**DIRECTIONS:** I would like every line of the records below that contains the word "tables" copied.

**DATA LISTING:**
(** The float a bound is compared as. *)
Lemma floatBound_spec b f exact :
  value_ok b -> isNaN b = false -> floatBound b = Some (f, exact) ->
  u64 f /\ is_nan f = false /\ (forall g, num_pair (VFloat g) b = Some (fnum g, fnum f)) /\
  (exact = false -> is_inf f = false /\ fnum f <> 0).
Proof.
  intros Hb Nb. destruct b as [| | |x|y| | | | | | |]; try done; cbn; intros [= <- <-].
  - pose proof (of_int_u64 x Hb). pose proof (of_int_not_nan x Hb) as Nx. split_and!; try done. intros Hex. split.
    + unfold is_inf. destruct (Z.eqb_spec (mag (of_int x)) inf_mag) as [E|]; [|done]. exfalso.
      clear Hex. revert E. cbn in Hb. unfold of_int. pose proof inf_mag_lt. assert (0 < two52) by done. zcases; [by vm_compute| |].
      * pose proof (of_pos_range x ltac:(solve_width)). rewrite mag_pos by lia. lia.
      * pose proof (of_pos_range (- x) ltac:(solve_width)). rewrite mag_neg by lia. lia.
    + intros E. apply of_int_zero_iff in E as ->; [|done]. by vm_compute in Hex.
  - split_and!; try done.
Qed.

Lemma float_lower_ok lo f exact incl g :
  value_ok lo -> u64 g -> floatBound lo = Some (f, exact) -> is_ninf f = false -> accepts_lower incl (VFloat g) lo ->
  u64 (float_lower f exact incl) /\ float_rank (float_lower f exact incl) <= float_rank g.
Proof.
  intros Hlo Hg Hf Hni Ha.
  assert (isNaN lo = false) as Nlo.
  { apply compareOp_true in Ha as (c & _ & _ & Nb & _). by destruct lo. }
  destruct (floatBound_spec lo f exact Hlo Nlo Hf) as (Uf & Nf & Hp & Hex).
  destruct (accepts_lower_num incl (VFloat g) lo _ _ Hg Hlo (Hp g) Ha) as (Ng & _ & H). cbn in Ng.
  unfold float_lower. destruct exact; cbn [negb].
  - destruct incl; cbn [negb].
    + assert (feq f pzero = (fnum f =? 0)) as -> by (unfold feq; rewrite Nf; done).
      destruct (Z.eqb_spec (fnum f) 0) as [E0|H0].
      * split; [unfold nzero; solve_width|]. change (float_rank nzero) with (-1).
        destruct (Z_le_gt_dec (-1) (float_rank g)) as [|Hlt]; [done|]. exfalso.
        assert (fnum g < 0); [|lia]. unfold float_rank, fnum in *. pose proof (mag_range g). destruct (sgn g); [|lia].
        pose proof (mag_num_pos (mag g) ltac:(lia)). lia.
      * split; [done|]. destruct (decide (fnum f = fnum g)) as [E|]; [|apply Z.lt_le_incl, fnum_lt_rank; try done; lia].
        apply fnum_eq_iff in E as [->|[E _]]; [done| |done|done]. exfalso. by apply H0, fnum_zero.
    + assert (is_pinf f = false) as Pf.
      { unfold is_pinf. destruct (is_inf f && negb (sgn f)) eqn:Ei; [|done]. exfalso.
        apply andb_true_iff in Ei as [Ei Es]. unfold is_inf in Ei. apply Z.eqb_eq in Ei.
        unfold fnum in H at 1. rewrite Ei in H. destruct (sgn f); [done|]. pose proof (mag_range g) as Hm.
        assert (fnum g <= mag_num inf_mag); [|lia]. unfold fnum. pose proof (mag_num_nonneg (mag g) ltac:(lia)).
        pose proof (mag_num_nonneg inf_mag ltac:(done)). destruct (sgn g); [lia|].
        destruct (Z_le_gt_dec (mag_num (mag g)) (mag_num inf_mag)) as [|Hgt]; [done|].
        pose proof (mag_num_lt_inv inf_mag (mag g) ltac:(done) ltac:(lia) ltac:(lia)). pose proof (not_nan_mag g Ng). lia. }
      destruct (next_up_rank f Uf Nf Pf) as (Un & _ & ->). split; [done|].
      pose proof (fnum_lt_rank f g Uf Hg Nf Ng H). destruct (Z.eqb_spec (fnum f) 0) as [E0|]; [|lia].
      rewrite E0 in H. unfold float_rank, fnum in *. pose proof (mag_range g). pose proof (mag_num_nonneg (mag g) ltac:(lia)).
      destruct (sgn g); [lia|]. destruct (decide (mag g = 0)) as [Em|]; [|lia]. rewrite Em, mag_num_0 in H. lia.
  - destruct (Hex eq_refl) as [Hinf H0]. destruct (next_down_rank f Uf Nf Hinf H0) as (Un & _ & ->). split; [done|].
    destruct (decide (fnum f = fnum g)) as [E|Hne].
    + apply fnum_eq_iff in E as [->|[E _]]; [lia| |done|done]. exfalso. by apply H0, fnum_zero.
    + pose proof (fnum_lt_rank f g Uf Hg Nf Ng ltac:(destruct incl; lia)). lia.
Qed.

(** The stop test of the float band never stops before an accepted value. *)
Lemma float_stop_ok hi f exact incl g g' :
  value_ok hi -> u64 g -> u64 g' -> floatBound hi = Some (f, exact) -> is_pinf f = false ->
  accepts_upper incl (VFloat g) hi -> float_rank g' <= float_rank g ->
  (let '(u, i) := if negb exact then (next_up f, true) else (f, incl) in if i : bool then flt u g' else fle u g') = false.
Proof.
  intros Hhi Hg Hg' Hf Hpi Ha Hr.
  assert (isNaN hi = false) as Nhi.
  { apply compareOp_true in Ha as (c & _ & _ & Nb & _). by destruct hi. }
  destruct (floatBound_spec hi f exact Hhi Nhi Hf) as (Uf & Nf & Hp & Hex).
  destruct (accepts_upper_num incl (VFloat g) hi _ _ Hg Hhi (Hp g) Ha) as (Ng & _ & H). cbn in Ng.
  destruct (is_nan g') eqn:Ng'; [destruct exact, incl; cbn [negb]; unfold flt, fle; rewrite Ng'; by rewrite andb_false_r|].
  pose proof (rank_le_fnum g' g Hg' Hg Ng' Ng Hr) as Hle.
  destruct exact; cbn [negb].
  - unfold flt, fle. rewrite Nf, Ng'. cbn. destruct incl; lia.
  - destruct (Hex eq_refl) as [_ H0]. destruct (next_up_rank f Uf Nf Hpi) as (Un & Nn & Er).
    rewrite (proj2 (Z.eqb_neq _ _) H0) in Er.
    assert (fnum f <= fnum (next_up f)) by (apply rank_le_fnum; try done; lia).
    unfold flt. rewrite Nn, Ng'. cbn. destruct incl; lia.
Qed.

(** ** Reading a cursor to its end *)

(** The nodes with these identifiers, in this order. *)
Definition nodes_of (T : tables) (ids : list Z) (ns : list Node) : Prop :=
  Forall2 (fun n x => n_ID x = n /\ nodes T n = Some (n_rec x)) ids ns.

(** What a segment has still to yield. *)
Fixpoint seg_ids (stop : value -> bool) (it : list kv) : list Z :=
  match it with
  | [] => []
  | e :: it' =>
      match ParsePropKey e.1 with
      | Ok (v, n) => if stop v then [] else n :: seg_ids stop it'
      | Err _ => []
      end
  end.
Definition stops (sg : rangeSegment) (v : value) : bool := match sg_stop sg with Some s => s v | None => false end.
Definition seg_out (sg : rangeSegment) : list Z := seg_ids (stops sg) (sg_it sg).
Definition pending (segs : list rangeSegment) : list Z := concat (seg_out <$> segs).

Section cursor.
Context (T : tables) (l k : Z) (Hc : consistent T) (Hl : u32 l) (Hk : u32 k).

(** An iterator over entries of the index on (l, k). *)
Definition it_ok (it : list kv) : Prop :=
  Forall (fun e => exists v n, skey_ok (KProp l k v n) /\ e.1 = key_of (KProp l k v n) /\ ent T (l, k, n) = Some v) it.
Definition seg_ok (sg : rangeSegment) : Prop := it_ok (sg_it sg).

Lemma entry_node n v : ent T (l, k, n) = Some v -> exists r, nodes T n = Some r /\ l ∈ Labels r /\ Props r !! k = Some v /\ isIndexable v = true.
Proof. rewrite (con_ent _ Hc), entry_of_Some. naive_solver. Qed.

Lemma wp_range_next fuel segs c (Q : res (option Node * NodeCursor) -> tables -> Prop) :
  Forall seg_ok segs -> (length segs - nc_seg c < fuel)%nat ->
  (pending (drop (nc_seg c) segs) = [] -> forall c', Q (Ok (None, c')) T) ->
  (forall n rest rec segs' i, pending (drop (nc_seg c) segs) = n :: rest -> nodes T n = Some rec ->
    Forall seg_ok segs' -> length segs' = length segs -> pending (drop i segs') = rest ->
    Q (Ok (Some (mkNode n rec), at_seg c segs' i)) T) ->
  wp (range_next fuel segs c) T Q.
Proof.
  intros Hs. revert c Q. induction fuel as [|fuel IH]; intros c Q Hf Hnil Hcons; [lia|]. cbn [range_next].
  destruct (segs !! nc_seg c) as [sg|] eqn:E.
  2: { apply wp_ret, Hnil. apply lookup_ge_None in E. by rewrite drop_ge. }
  pose proof (lookup_lt_Some _ _ _ E) as Hlt. pose proof (drop_S _ _ _ E) as Ed.
  assert (forall Q', (pending (drop (S (nc_seg c)) segs) = [] -> forall c', Q' (Ok (None, c')) T) ->
    (forall n rest rec segs' i, pending (drop (S (nc_seg c)) segs) = n :: rest -> nodes T n = Some rec ->
      Forall seg_ok segs' -> length segs' = length segs -> pending (drop i segs') = rest ->
      Q' (Ok (Some (mkNode n rec), at_seg c segs' i)) T) ->
    wp (range_next fuel segs (at_seg c segs (S (nc_seg c)))) T Q') as Hskip.
  { intros Q' H1 H2. apply IH; cbn [nc_seg at_seg]; [lia|done|]. intros. by apply H2 with rest. }
  rewrite Ed in Hnil, Hcons. unfold pending in Hnil, Hcons. cbn [fmap list_fmap concat] in Hnil, Hcons.
  destruct (sg_it sg) as [|e it'] eqn:Eit.
  { unfold seg_out in Hnil, Hcons. rewrite Eit in Hnil, Hcons. cbn [seg_ids app] in Hnil, Hcons. by apply Hskip. }
  assert (it_ok (e :: it')) as Hit by (rewrite <- Eit; by apply (Forall_lookup_1 _ _ _ _ Hs E)).
  inversion Hit as [|? ? (v & n & Hsk & Ek & He) Hit']; subst.
  assert (ParsePropKey e.1 = Ok (v, n)) as Hp by (rewrite Ek; by destruct (parse_key _ Hsk)).
  rewrite Hp. cbn [lift mbind prog_bind].
  unfold seg_out in Hnil, Hcons. rewrite Eit in Hnil, Hcons. cbn [seg_ids] in Hnil, Hcons. rewrite Hp in Hnil, Hcons.
  unfold stops in Hnil at 1, Hcons at 1.
  destruct (match sg_stop sg with Some s => s v | None => false end) eqn:Es; [by apply Hskip|].
  destruct (entry_node n v He) as (r & Hr & _). destruct Hsk as (_ & _ & _ & Hn).
  apply wp_bind, wp_GetNode; [done|]. rewrite Hr. cbn [on_ok]. apply wp_ret.
  apply Hcons with (rest := seg_ids (stops sg) it' ++ concat (seg_out <$> drop (S (nc_seg c)) segs)); try done.
  - apply Forall_insert; done.
  - by rewrite length_insert.
  - rewrite (drop_S _ (mkSegment it' (sg_stop sg))) by (by apply list_lookup_insert_eq).
    rewrite drop_insert_lt by lia. done.
Qed.

Lemma wp_drain_range ids c segs fuel (Q : res (list Node) -> tables -> Prop) :
  nc_closed c = false -> nc_segs c = Some segs -> Forall seg_ok segs -> pending (drop (nc_seg c) segs) = ids ->
  (length ids < fuel)%nat -> (forall ns, nodes_of T ids ns -> Q (Ok ns) T) -> wp (drain fuel c) T Q.
Proof.
  revert c segs ids Q. induction fuel as [|fuel IH]; intros c segs ids Q Hcl Hsg Hs Hp Hf HQ; [lia|].
  cbn [drain]. apply wp_bind. unfold Next. rewrite Hcl, Hsg. apply wp_range_next; [done|lia|..].
  - intros E c'. cbn [on_ok]. apply wp_ret, HQ. rewrite <- Hp, E. constructor.
  - intros n rest rec segs' i E Hn Hs' _ Hrest. cbn [on_ok]. apply wp_bind.
    apply (IH (at_seg c segs' i) segs' rest); try done.
    + rewrite E in Hp. rewrite <- Hp in Hf. cbn in Hf. lia.
    + intros ns Hns. cbn [on_ok]. apply wp_ret, HQ. rewrite <- Hp, E. by constructor.
Qed.

(** ** The entries of a segment *)
Definition seg_entries (p : bytes) (start : bytes) (it : list kv) : Prop := scanned T p start it.

(** A prefix that only entries of the index on (l, k) have. *)
Definition index_prefix (p : bytes) : Prop :=
  forall sk, skey_ok sk -> has_prefix p (key_of sk) = true -> exists v n, sk = KProp l k v n.

Lemma scanned_it_ok p start it : index_prefix p -> scanned T p start it -> it_ok it.
Proof.
  intros Hp [_ Hsound _]. apply Forall_forall. intros e He.
  destruct (Hsound e He) as (sk & Hsk & Ek & Hcell & Hpre & _). destruct (Hp sk Hsk Hpre) as (v & n & ->).
  exists v, n. split_and!; try done. cbn [cell] in Hcell. case_bool_decide as Hb; [|done]. apply Hb.
Qed.

Lemma seg_ids_elem stop it n : n ∈ seg_ids stop it -> it_ok it -> exists v, ent T (l, k, n) = Some v /\ (exists e, e ∈ it /\ e.1 = key_of (KProp l k v n)).
Proof.
  intros Hin Hit. induction Hit as [|e it (v & m & Hsk & Ek & He) Hit IH]; cbn in Hin; [by apply elem_of_nil in Hin|].
  assert (ParsePropKey e.1 = Ok (v, m)) as Hp by (rewrite Ek; by destruct (parse_key _ Hsk)). rewrite Hp in Hin.
  destruct (stop v); [by apply elem_of_nil in Hin|]. apply elem_of_cons in Hin as [->|Hin].
  - exists v. split; [done|]. exists e. split; [left|done].
  - destruct (IH Hin) as (w & Hw & e' & He' & Ek'). exists w. split; [done|]. exists e'. split; [by right|done].
Qed.

Lemma seg_ids_nodup stop it : key_sorted it -> it_ok it -> NoDup (seg_ids stop it).
Proof.
  intros Hs Hit. induction Hit as [|e it (v & n & Hsk & Ek & He) Hit IH]; cbn; [constructor|].
  assert (ParsePropKey e.1 = Ok (v, n)) as Hp by (rewrite Ek; by destruct (parse_key _ Hsk)). rewrite Hp.
  destruct (stop v); [constructor|]. unfold key_sorted in Hs. cbn in Hs. inversion Hs as [|? ? Hs' Hf]; subst.
  constructor; [|by apply IH]. intros Hin. destruct (seg_ids_elem stop it n Hin Hit) as (w & Hw & e' & He' & Ek').
  rewrite Hw in He. injection He as ->. rewrite Forall_fmap, Forall_forall in Hf. specialize (Hf e' He'). cbn in Hf.
  rewrite Ek, Ek' in Hf. by apply blt_irrefl in Hf.
Qed.

(** Entries come in index order. *)
Lemma prop_key_order v w n m :
  skey_ok (KProp l k v n) -> skey_ok (KProp l k w m) -> blt (key_of (KProp l k v n)) (key_of (KProp l k w m)) ->
  index_cmp v w <> Gt.
Proof.
  intros (_ & _ & [Hv Iv] & _) (_ & _ & [Hw Iw] & _). unfold blt. cbn [key_of]. unfold appendU64.
  rewrite <- !app_assoc, bcmp_app. rewrite bcmp_enc_value by done. by destruct (index_cmp v w).
Qed.

(** An entry that the scan covers and no earlier entry stops is yielded. *)
Lemma seg_ids_complete stop it v n e :
  key_sorted it -> it_ok it -> e ∈ it -> e.1 = key_of (KProp l k v n) -> skey_ok (KProp l k v n) ->
  (forall w, value_key_ok w -> (exists e' m, e' ∈ it /\ e'.1 = key_of (KProp l k w m)) -> index_cmp w v <> Gt -> stop w = false) ->
  n ∈ seg_ids stop it.
Proof.
  intros Hs Hit Hin Ek Hsk Hstop. induction Hit as [|e' it (w & m & Hsk' & Ek' & He') Hit IH]; [by apply elem_of_nil in Hin|].
  assert (ParsePropKey e'.1 = Ok (w, m)) as Hp by (rewrite Ek'; by destruct (parse_key _ Hsk')). cbn. rewrite Hp.
  unfold key_sorted in Hs. cbn in Hs. inversion Hs as [|? ? Hs' Hf]; subst.
  assert (stop w = false) as ->.
  { apply Hstop; [by destruct Hsk' as (_ & _ & ? & _)|by exists e', m; split; [left|]|].
    apply elem_of_cons in Hin as [->|Hin].
    - rewrite Ek in Ek'. apply key_of_inj in Ek' as [= <- <-]; try done. intros Hgt.
      destruct Hsk as (_ & _ & [Hv Iv] & _). pose proof (bcmp_enc_value v v [] [] Hv Hv Iv Iv) as Hb.
      rewrite Hgt, bcmp_refl in Hb. done.
    - apply (prop_key_order w v m n); try done. rewrite <- Ek, <- Ek'. rewrite Forall_fmap, Forall_forall in Hf. by apply Hf. }
  apply elem_of_cons in Hin as [->|Hin].
  - rewrite Ek in Ek'. apply key_of_inj in Ek' as [= <- <-]; try done. left.
  - right. apply IH; try done. intros w' Hw' (e'' & m' & He'' & Em). apply Hstop; [done|]. exists e'', m'. split; [by right|done].
Qed.
End cursor.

**RESPONSE:**
Definition nodes_of (T : tables) (ids : list Z) (ns : list Node) : Prop :=
Context (T : tables) (l k : Z) (Hc : consistent T) (Hl : u32 l) (Hk : u32 k).
Lemma wp_range_next fuel segs c (Q : res (option Node * NodeCursor) -> tables -> Prop) :
Lemma wp_drain_range ids c segs fuel (Q : res (list Node) -> tables -> Prop) :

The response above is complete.